Friday, January 27, 2012

My problem is that I want to know everything

Okay so sometimes I get really anxious that I won't have time to learn about everything I want to know. Yesterday I went to Barnes and Noble, and I got really overwhelmed because I wanted to read every book in the store but I didn't know where to start.  Antique furniture?  The history of Ireland?  Do-it-yourself electrics?  Gah!!  I walked out with the Hunger Games trilogy and a notebook in which to collect facts.  I think that if I write down everything I learn, then I'll be able to see what's missing and therefore figure out what it is that I don't know, and then I can study that.  The only problem is that I might be dead before I figure it out.  Did you know that the surface area of the small intestine is the size of a tennis court?  Sheesh.  Also, I'll bet you don't know why a papal bull is called a papal bull.  (I even had to look up what the heck a papal bull was in the first place; it's basically a document from the Pope or his office.  Decrees, letters patent, charters, etc.)  But allow me to drop some knowledge on you as to why it's called a bull—it's named for the device that they use to seal the document: a bulla.  It's a little metal disc thingy that they stamp with symbols of the current Pope and the church, and they attach it to the document with a silk or hemp cord.  Silk cord for good decrees like sanctifications, and hemp cord for bad ones like excommunications.  BAM.  

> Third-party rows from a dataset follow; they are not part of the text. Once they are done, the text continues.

(* ===== verification/PaymentMoney.v ===== *)
(** * Ticket payment: the money of a sale and of a refund

    The balances that each of them moves, to the unit. *)

From stdpp Require Import base tactics numbers list strings gmap.
From S2P Require Import Prelude.
From S2P Require Import Soroban.
From S2P Require Import Token.
From S2P Require Import PaymentTypes.
From S2P Require Import PaymentStorage.
From S2P Require Import PaymentWorld.
From S2P Require Import PaymentSale.
From S2P Require Import PaymentQuote.
From S2P Require Import PaymentAdmin.
From S2P Require Import PaymentRefund.
From S2P Require Import PaymentEscrow.
From S2P Require Import PaymentResale.
From S2P Require Import Payments.
From S2P Require Import PaymentSample.
From S2P Require Import PaymentTickets.

(** The typed arguments of the calls: percentages, rates and counts are
    unsigned. *)
Definition typed {T W} (c : PayCall) (_ : Env) (_ : World T W) : Prop :=
  match c with
  | CreateDiscountCode _ _ percentage _ max_uses => 0 <= percentage /\ 0 <= max_uses
  | SetAffiliateRate _ _ rate_bps => 0 <= rate_bps
  | ProcessPayment _ _ _ _ _ _ _ quantity _ _ => 0 <= quantity
  | _ => True
  end.

(** ** Discount codes and commissions stay in their ranges *)
Definition code_ok (d : DiscountData) : Prop :=
  0 <= dd_percentage d <= 100 /\ 0 <= dd_current_uses d <= dd_max_uses d.
Definition codes_ok (s : State) : Prop := map_Forall (fun _ => code_ok) (t_DiscountCode s).
Definition affiliates_ok (s : State) : Prop :=
  map_Forall (fun _ r => 0 <= r <= MAX_BPS) (t_AffiliateRate s).

Section Codes.
Context {T W : Type} `{Token T} `{TokenAllowance T} `{Clients W}.
Variable sha256 : Bytes -> Bytes.
Implicit Types w : World T W.

Lemma apply_event_code_codes e o total :
  respects (moves (pres codes_ok) anything anything) (apply_event_code (T := T) (W := W) e o total).
Proof.
  intros env w v w' Hr. split; [|done]. unfold apply_event_code in Hr. case_match; pay; [|done]. facts.
  intros Hok. unfold codes_ok. cbn. apply map_Forall_insert_2; [|done].
  match goal with H : storage.get_discount_code _ _ _ = Some _ |- _ => apply Hok in H as [? ?] end.
  split; cbn; [done|lia].
Qed.

Lemma rates_frame c :
  match c with
  | CreateDiscountCode _ _ _ _ _ | ProcessPayment _ _ _ _ _ _ _ _ _ _ => True
  | _ => stores (T := T) (W := W) sha256 (keeps t_DiscountCode) c
  end.
Proof. untouched. Qed.

Lemma affiliates_frame c :
  match c with
  | SetAffiliateRate _ _ _ => True
  | _ => stores (T := T) (W := W) sha256 (keeps t_AffiliateRate) c
  end.
Proof. untouched. Qed.

Lemma codes_same s s' : keeps t_DiscountCode s s' -> pres codes_ok s s'.
Proof. unfold keeps, pres, codes_ok. by intros ->. Qed.

Ltac codes1 :=
  lazymatch goal with
  | |- respects _ (apply_event_code _ _ _) => apply apply_event_code_codes
  | |- _ => pframe_step
  end.

Lemma codes_ok_pays w : pays (T := T) (W := W) sha256 typed w -> codes_ok (w_store w).
Proof.
  apply pays_inv; [apply map_Forall_empty|]. intros c env w1 w2 _ Ht Hr.
  pose proof (rates_frame c) as Hf.
  destruct c; try (apply codes_same; by apply (Hf env w1 tt w2 Hr)); clear Hf; cbn [run_pay typed] in *.
  - unfold create_discount_code, require_admin in Hr. pay. facts. intros Hok.
    apply map_Forall_insert_2; [|done]. split; cbn; lia.
  - pose proof (ltac:(repeat codes1; apply codes_same; pwrites) :
      respects (moves (pres codes_ok) anything anything)
        (process_payment (T := T) (W := W) sha256 payment_id event_id tier_id buyer recipient token amount
           quantity options validation_hash)) as Hp.
    pay. match goal with H : process_payment _ _ _ _ _ _ _ _ _ _ _ _ _ = _ |- _ => by apply Hp in H as [? _] end.
Qed.

Lemma affiliates_ok_pays w : pays (T := T) (W := W) sha256 typed w -> affiliates_ok (w_store w).
Proof.
  apply pays_inv; [apply map_Forall_empty|]. intros c env w1 w2 _ Ht Hr.
  pose proof (affiliates_frame c) as Hf. unfold affiliates_ok.
  destruct c; try (apply Hf in Hr as [Hr _]; unfold keeps in Hr; by rewrite Hr); clear Hf; cbn [run_pay typed] in *.
  unfold set_affiliate_rate, require_initialized, find_event, storage.get_event_registry in Hr. pay. facts.
  intros Hok. by apply map_Forall_insert_2.
Qed.

Lemma rates_stored_pays w : pays (T := T) (W := W) sha256 typed w -> rates_stored (w_store w).
Proof.
  intros Hw. split.
  - intros e c d Hd. by apply (codes_ok_pays w Hw) in Hd as [? _].
  - intros e a r Hr. by apply (affiliates_ok_pays w Hw) in Hr.
Qed.
End Codes.

(** ** Sales *)
Definition books (s : State) :=
  (t_Balances s, t_TotalVolumeProcessed s, t_TotalFeesCollected s).

(** The commission of a referrer. *)
Definition commission (token self : Address) (affiliate : option Address) (reward : Z)
    (tk a : Address) : Z :=
  match affiliate with
  | Some referrer => if 0 <? reward then moved token self referrer reward tk a else 0
  | None => 0
  end.

(** What a sale books for the event and the platform. *)
Record booked (eid : string) (token : Address) (total : Z) (sp : Split) (s s' : State) : Prop := {
  bk_event : t_Balances s' = <[eid := mkEventBalance
      (eb_organizer_amount (storage.get_event_balance eid s) + sp_organizer sp)
      (eb_total_withdrawn (storage.get_event_balance eid s))
      (eb_platform_fee (storage.get_event_balance eid s) + sp_fee sp)]> (t_Balances s);
  bk_volume : storage.get_total_volume_processed s' = storage.get_total_volume_processed s + total;
  bk_fees : forall tk, storage.get_total_fees_collected_by_token tk s'
    = storage.get_total_fees_collected_by_token tk s + (if bool_decide (tk = token) then sp_fee sp else 0);
}.

Lemma booked_same eid token total sp s s' s0 s1 :
  booked eid token total sp s s' -> books s = books s0 -> books s1 = books s' ->
  booked eid token total sp s0 s1.
Proof.
  intros [H1 H2 H3] [= E1 E2 E3] [= E4 E5 E6].
  unfold storage.get_event_balance, storage.get_total_volume_processed,
    storage.get_total_fees_collected_by_token in *. split;
  unfold storage.get_event_balance, storage.get_total_volume_processed,
    storage.get_total_fees_collected_by_token in *;
  rewrite ?E4, ?E5, ?E6, <- ?E1, <- ?E2, <- ?E3; done.
Qed.

Lemma update_event_balance_Done e o f env s u s' :
  storage.update_event_balance e o f env s = Done u s' ->
  s' = storage.set_event_balance e (mkEventBalance
      (eb_organizer_amount (storage.get_event_balance e s) + o)
      (eb_total_withdrawn (storage.get_event_balance e s))
      (eb_platform_fee (storage.get_event_balance e s) + f)) s.
Proof. unfold storage.update_event_balance. intros Hr. exec. done. Qed.

Section Sales.
Context {T W : Type} `{TokenLaws T} `{TokenAllowance T} `{ClientRates W}.
Variable sha256 : Bytes -> Bytes.
Implicit Types w : World T W.

Lemma tokens_C {A} (m : C T W A) env w a w' :
  m env w = Done a w' -> respects (moves anything eq anything) m -> w_tokens w' = w_tokens w.
Proof. intros Hr Hm. by apply Hm in Hr as (_ & ? & _). Qed.

Lemma pay_commission token self aff reward env w u w' :
  (match aff with
   | Some referrer => when (0 <? reward) (token_call (transfer token self referrer reward))
   | None => mret tt
   end : C T W unit) env w = Done u w' ->
  (forall tk a, balance (w_tokens w') tk a
     = balance (w_tokens w) tk a + commission token self aff reward tk a) /\
  w_store w' = w_store w.
Proof.
  unfold commission. intros Hr. destruct aff as [f|]; pay; [|split; [intros; lia|done]].
  destruct (0 <? reward); cbn [when] in Hr; pay; [|split; [intros; lia|done]].
  match goal with H : transfer _ _ _ _ _ = Some _ |- _ => apply transfer_law in H as [_ Hb] end.
  by split.
Qed.

Lemma collect_money eid buyer token total sp aff env w u w' :
  collect (T := T) (W := W) eid buyer token total sp aff env w = Done u w' ->
  let self := current_contract_address env in
  (forall tk a, balance (w_tokens w') tk a = balance (w_tokens w) tk a
     + moved token buyer self (sp_charged sp) tk a + commission token self aff (sp_reward sp) tk a) /\
  booked eid token total sp (w_store w) (w_store w').
Proof.
  unfold collect. intros Hr. pay.
  match goal with H : transfer_from _ _ _ _ _ _ = Some _ |- _ => apply transfer_from_law in H as [Ha Hb] end.
  match goal with H : storage.update_event_balance _ _ _ _ _ = _ |- _ =>
    apply update_event_balance_Done in H; subst end.
  match goal with H : _ = Done _ _ |- _ => apply pay_commission in H as [Hc Es] end. rewrite Es in *.
  unfold storage.add_to_total_volume_processed, storage.add_to_total_fees_collected_by_token,
    storage.add_to_active_escrow_total, storage.add_to_active_escrow_by_token in *. exec. cbn [w_store w_tokens] in *.
  split; [intros tk a; rewrite Hc, Hb; lia|]. split; [done|done|]. intros tk.
  unfold storage.get_total_fees_collected_by_token. cbn. destruct (decide (tk = token)) as [->|Hne].
  - by rewrite lookup_insert_eq, bool_decide_true.
  - rewrite lookup_insert_ne, bool_decide_false by done. lia.
Qed.

(** [tokens] turns the runs of the context that leave the tokens alone into
    equations. *)
Ltac tokens1 :=
  match goal with
  | H : _ ?env _ = Done _ _ |- _ =>
      apply tokens_C in H; [|solve [pframe; pwrites]]; cbn [w_store w_tokens w_others] in H
  end.
Ltac tokens := repeat tokens1.

End Sales.


(** ** Refunds *)
Section Refunds.
Context {T W : Type} `{TokenLaws T} `{Clients W}.
Implicit Types w : World T W.

(** The rules under which the holder gets a refund. *)
Record refundable (p : Payment) (i : event_registry.EventInfo) (env : Env) w : Prop := {
  rf_signed : pay_buyer_address p ∈ auths env;
  rf_status : pay_status p <> Refunded /\ pay_status p <> Failed;
  rf_event : exists registry, t_EventRegistry (w_store w) = Some registry /\
    get_event registry (pay_event_id p) (w_others w) = Some i /\
    dispute_running (get_dispute registry (pay_event_id p) (w_others w)) = false;
  rf_tier : exists tier, event_registry.ei_tiers i !! pay_ticket_tier_id p = Some tier /\
    (event_registry.tt_is_refundable tier = true \/ is_cancelled i = true \/
     goal_failed i (timestamp env) = true \/ event_registry.ei_is_active i = false);
  rf_deadline : is_cancelled i = true \/ event_registry.ei_is_active i = false \/
    event_registry.ei_refund_deadline i <= 0 \/ timestamp env <= event_registry.ei_refund_deadline i;
}.

Lemma restocking_bounds i amount now :
  0 <= amount -> 0 <= restocking i amount now <= amount.
Proof. intros Ha. unfold restocking. repeat case_match; bools; lia. Qed.

(** [-x] on the way into an account. *)
Lemma refund_accounts_Done p o a env w u w' :
  refund_accounts (T := T) (W := W) p o a env w = Done u w' ->
  w_tokens w' = w_tokens w /\ w_others w' = w_others w /\
  t_Payment (w_store w') = t_Payment (w_store w) /\
  t_Balances (w_store w') = <[pay_event_id p := mkEventBalance
      (eb_organizer_amount (storage.get_event_balance (pay_event_id p) (w_store w)) - o)
      (eb_total_withdrawn (storage.get_event_balance (pay_event_id p) (w_store w)))
      (eb_platform_fee (storage.get_event_balance (pay_event_id p) (w_store w)) - pay_platform_fee p)]>
    (t_Balances (w_store w)).
Proof.
  unfold refund_accounts, neg_i128. intros Hr. pay.
  match goal with H : storage.update_event_balance _ _ _ _ _ = _ |- _ =>
    apply update_event_balance_Done in H; subst end.
  unfold storage.subtract_from_active_escrow_total, storage.subtract_from_active_escrow_by_token in *. exec.
  split_and!; [done..|]. cbn. by rewrite !Z.sub_0_l, !Z.add_opp_r.
Qed.

Lemma when_transfer token from to n env w u w' :
  when (0 <? n) (token_call (T := T) (W := W) (transfer token from to n)) env w = Done u w' ->
  (forall tk a, balance (w_tokens w') tk a
     = balance (w_tokens w) tk a + moved token from to (Z.max 0 n) tk a) /\
  w_store w' = w_store w /\ w_others w' = w_others w.
Proof.
  destruct (0 <? n) eqn:Hn; bools; cbn [when]; intros Hr; pay.
  - match goal with H : transfer _ _ _ _ _ = Some _ |- _ => apply transfer_law in H as [_ Hb] end.
    rewrite Z.max_r by lia. done.
  - split; [|done]. intros tk a. rewrite Z.max_l by lia. unfold moved. repeat case_match; lia.
Qed.

Lemma zero_update b e env w u w' :
  when b (on_store (T := T) (W := W) (storage.update_event_balance e 0 0)) env w = Done u w' ->
  is_Some (t_Balances (w_store w) !! e) ->
  w_tokens w' = w_tokens w /\ t_Balances (w_store w') = t_Balances (w_store w).
Proof.
  destruct b; cbn [when]; intros Hr [v Hv]; pay; [|done].
  match goal with H : storage.update_event_balance _ _ _ _ _ = _ |- _ =>
    apply update_event_balance_Done in H; subst end.
  split; [done|]. cbn. unfold storage.get_event_balance. rewrite Hv. cbn. rewrite !Z.add_0_r.
  apply insert_id. rewrite Hv. by destruct v.
Qed.

Lemma internal_refund_Done pid env w u w' :
  internal_refund (T := T) (W := W) pid env w = Done u w' ->
  exists p i, t_Payment (w_store w) !! pid = Some p /\ refundable p i env w /\
    let n := pay_amount p - restocking i (pay_amount p) (timestamp env) in
    (forall tk a, balance (w_tokens w') tk a = balance (w_tokens w) tk a
       + moved (pay_token_address p) (current_contract_address env) (pay_buyer_address p) (Z.max 0 n) tk a) /\
    t_Payment (w_store w') = <[pid := refunded (timestamp env) p]> (t_Payment (w_store w)) /\
    t_Balances (w_store w') = <[pay_event_id p := mkEventBalance
        (eb_organizer_amount (storage.get_event_balance (pay_event_id p) (w_store w))
         - (pay_organizer_amount p - restocking i (pay_amount p) (timestamp env)))
        (eb_total_withdrawn (storage.get_event_balance (pay_event_id p) (w_store w)))
        (eb_platform_fee (storage.get_event_balance (pay_event_id p) (w_store w)) - pay_platform_fee p)]>
      (t_Balances (w_store w)).
Proof.
  intros Hr. pose proof (internal_refund_tickets _ _ _ _ _ Hr) as (p0 & Hp0 & _ & _ & _ & He0).
  unfold internal_refund, find_payment, find_event, storage.get_event_registry, publish in Hr. pay.
  facts.
  match goal with H : storage.get_payment _ _ = Some ?p, H' : get_event _ _ _ = Some ?i |- _ =>
    exists p, i; assert (p0 = p) as -> by (unfold storage.get_payment in H; congruence);
    rename p into q, i into e end.
  match goal with H : mark_refunded _ _ _ _ _ = _ |- _ =>
    pose proof (tokens_C _ _ _ _ _ H ltac:(pframe; pwrites)) as Et; apply (same_C t_Balances) in H as Eb;
    [|pframe; pwrites] end.
  match goal with H : refund_accounts _ _ _ _ _ = _ |- _ => apply refund_accounts_Done in H as (Et2 & _ & _ & Eb2) end.
  match goal with H : when _ (token_call _) _ _ = _ |- _ => apply when_transfer in H as (Hm & Es & _) end.
  match goal with H : when _ (on_store (storage.update_event_balance _ 0 0)) _ _ = _ |- _ =>
    apply zero_update in H as [Et3 Eb3]; [|rewrite Eb2; apply lookup_insert_is_Some; auto] end.
  cbn [w_tokens w_store] in *. split; [done|]. split; [|split; [|split]].
  - split; [done|done| | |].
    + simplify_eq. eauto.
    + eexists. split; [done|]. destruct (event_registry.tt_is_refundable _), (is_cancelled e),
        (goal_failed e _), (event_registry.ei_is_active e); tauto || naive_solver.
    + destruct (is_cancelled e); [auto|]. destruct (event_registry.ei_is_active e); [|auto]. right. right.
      destruct (Z.ltb_spec 0 (event_registry.ei_refund_deadline e)); [right|by left].
      match goal with H : _ \/ (_ <? timestamp _) = false |- _ => destruct H as [H|H]; cbn in H; bools; lia end.
  - intros tk b. rewrite Et3, Et2, Hm, Et. done.
  - done.
  - upd_simpl. rewrite Eb3, Eb2. unfold storage.get_event_balance. by rewrite Es, Eb.
Qed.

End Refunds.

"Who was vice president under John Quincy Adams?  Daniel D. Tompkins, and I'll bet your Mr. Sawyer doesn't know that."

Sunday, January 1, 2012

Updates: short hair, ray-guns, and a very steampunk Christmas

Hi!  I think it's time for some updates.  And pictures.  Okay, SO...  first of all, I have a kick-ass haircut.  It looks like this:



I tend to let my hair grow until I can't stand it anymore and then go to the mall in White Plains to get it chopped off for super cheap at their walk-in hair place.  But not this time.  I've decided that I need to be a grown up, which means getting a haircut that makes me look like one.  I went to a real salon, spent real money, AND I've already booked my next appointment for six weeks from now.  No more driving ninety miles to get a cheap haircut in a ghetto mall by someone who doesn't speak english and gives me bangs when I ask for layers.  I can't believe I used to do that on a regular basis just because ONE TIME when I was in college I got a cut that I liked there.  Talk about not being able to let go.  Sheesh.  


For Halloween this year, I was an airship pirate captain.  If I could wear this outfit all the time, I totally would.  Note the long hair; this is pre-haircut.  Also please note the awesome goggles:




And here's an old-timey western saloon version:




Oh my god I look SO COOL!!  Don't mess with me and my badass ray-gun.  I will commandeer your zeppelin and use it for my weapons-smuggling enterprise.  And that's a legit, steel-boned corset, by the way.  I almost passed out at the office Halloween party because I had it laced too tight.  I wish I had a close-up pic of the goggles so you could see how amazing and detailed they are.  I would just take one right now, but I keep the goggles at my desk at work.  They help me concentrate when I'm bored.  


This year for Christmas, I got the best presents.  I seriously have the coolest parents ever.  I told my mom that I wanted this crazy lightbulb terrarium that I saw online, and she didn't even bat an eyelash.  She was just like "Ok, sweetie.  If that's what you want."  And then on Christmas morning, it was there!  Like magic!  Here it is:




It looks like you could run a train engine off of that thing.  Amazing!  And the best part is that it only has preserved moss inside, so there's nothing I can kill.  (Last year for Christmas I got a pair of frogs.  A moment of silence for Pork and Beans, if you please.)  The other thing I really wanted was the golden compass from Philip Pullmans "His Dark Materials" trilogy.  It's even more awesome in person than it looked in the movie, if that's possible:


  
I think I might have had the world's nerdiest Christmas, but I'm okay with that.  So anyway, that's what I've been up to.  I've got laundry in the dryer that needs my attention (I hate laundry.  Hate it hate it hate it.) so I guess I should go take care of that.  Catch you on the flip side, homies.